Valor Econômico, v. 20, n. 4971, 31/03/2020. Especial, p. A16

Déficit será de 4,5% do PIB, prevê Tesouro

Mariana Ribeiro
Edna Simão 


Com as medidas emergenciais que serão adotadas para conter os efeitos da pandemia do coronavírus na economia, o governo central (Tesouro Nacional, Previdência Social e Banco Central) deve fechar o ano com um déficit primário superior a R$ 350 bilhões (4,5% do PIB), informou ontem o Tesouro. Se confirmado, será o pior resultado anual da história. A meta para este era de um rombo de R$ 124,1 bilhões, mas com a decretação de estado de calamidade pública o governo está livre para descumprir esse resultado.

Caso o rombo nas contas de Estados e municípios fique em R$ 30 bilhões, o déficit do setor público consolidado (governo federal, Estados, municípios e estatais) vai se aproximar de R$ 400 bilhões, o que corresponde a mais de 5% do PIB - ante déficit primário de R$ 61 bilhões (0,9% do PIB) no ano passado.

Em fevereiro, o resultado primário do governo central foi deficitário em R$ 25,857 bilhões, resultado de um déficit de R$ 7,611 bilhões do Tesouro Nacional e de R$ 18,271 bilhões da Previdência Social e um superávit de R$ 25 milhões do Banco Central (BC). Foi o déficit mais alto para o mês em três anos. A receita líquida teve queda real de 7,2% em relação ao mesmo mês de um ano antes. Já as despesas totais cresceram 0,5% na mesma comparação.
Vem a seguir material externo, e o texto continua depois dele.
(** [corrupt]: the file is, unless [new_lease_file] makes a new one; the text,
    whether the file is corrupt now, and the result. *)
Definition write_lease (corrupt new_lease_file : bool) (l : lease) : outcome (list Z * bool * bool) :=
  if corrupt && negb new_lease_file then Ret ([], corrupt, false)
  else
    let f := fprintf (chars "lease " ++ dotted (ip_addr l) ++ chars " {") ([], true) in
    let f := write_time "starts" (starts l) f in
    let f := write_time "ends" (ends l) f in
    let f := write_time "tstp" (tstp l) f in
    let f := write_time "tsfp" (tsfp l) f in
    let f := write_time "atsfp" (atsfp l) f in
    let f := write_time "cltt" (cltt l) f in
    let f := write_states l f in
    let f := if Z.land (flags l) Mdb.RESERVED_LEASE =? 0 then f else fprintf (chars "
  reserved;") f in
    let f := if Z.land (flags l) Mdb.BOOTP_LEASE =? 0 then f else fprintf (chars "
  dynamic-bootp;") f in
    let f := match billing_class l with
             | Some k => if now V <? ends l then let '(t, ok) := write_class V k in (f.1 ++ t, f.2 && ok) else f
             | None => f
             end in
    f ← write_hardware l f;
    f ← write_uid l f;
    f ← match scope l with Some b => write_scope b f | None => Ret f end;
    let f := match agent_options l with Some o => write_agent o f | None => f end in
    f ← write_hostname l f;
    let f := write_on l f in
    let f := fprintf (chars "
}
") f in
    Ret (f.1, negb f.2, f.2).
Apesar do resultado negativo no mês passado, o secretário do Tesouro Nacional, Mansueto Almeida, avisou que o pior ainda está por vir. As medidas de combate à crise ainda não impactaram os números de fevereiro. Será entre abril e junho que as ações emergenciais tomadas para minimizar os efeitos da pandemia sobre a economia terão um efeito mais forte sobre as contas públicas. Segundo o secretário, a estimativa de déficit para o ano será reavaliada pela equipe econômica a cada semana. “Vamos ser transparentes.”

Mansueto destacou que as medidas de combate à crise, como o auxílio para informais e o reforço ao Bolsa Família, são necessárias. Pontuou, no entanto, que o país precisa ter cuidado para que “despesas temporárias não se tornem permanentes”. É necessário separar o déficit “conjuntural” do “estrutural”, completou. Segundo o Tesouro, enquanto a expansão da despesa ficar restrita a este ano, não haverá problemas para a retomada do ajuste fiscal.

O secretário admite também que o Produto Interno Bruto pode ficar negativo neste ano, como já projetam alguns economistas. A projeção atual é de estabilidade, em 0,02%. “Vamos passar por um período difícil.” Segundo ele, a programação orçamentária para o ano mudará “radicalmente” nos próximos meses. Será preciso também a revisão da insuficiência para cumprimento da “regra de ouro”.

O secretário afirmou que decisão liminar do Supremo Tribunal Federal (STF) que flexibilizou o cumprimento da Lei de Responsabilidade Fiscal (LFR) e da Lei de Diretrizes Orçamentárias (LDO) dá tranquilidade para adoção de medidas emergenciais, mas que isso não dispensa a aprovação da PEC do chamado “orçamento de guerra”. Segundo ele, com a decisão, as estimativas de impacto de novos gastos ainda serão divulgadas, mas que, no momento, não se pode “passar meses” discutindo a exatidão dos valores. “Temos que ser rápidos.”

Ao defender a PEC do “orçamento de guerra”, que regulamenta toda a regra fiscal para calamidade pública, ressaltou a importância do bom diálogo com o Congresso para que a medida, que é estrutural, seja aprovada.

Questionado sobre a demanda de prefeitos pelo adiamento do pagamento de precatórios, disse que o tema deve ser tratado no ambiente do Congresso. Já sobre o pedido de alguns Estados para não pagarem obrigações com a União, afirmou que “decisão judicial não se discute”, mas que é preciso diálogo entre as partes.

Em relação à LDO de 2021, que deve ser enviada até 15 de abril, disse que as reuniões devem começar apenas no fim desta semana e que, no momento, é “difícil apontar cenários claros” para os anos seguintes.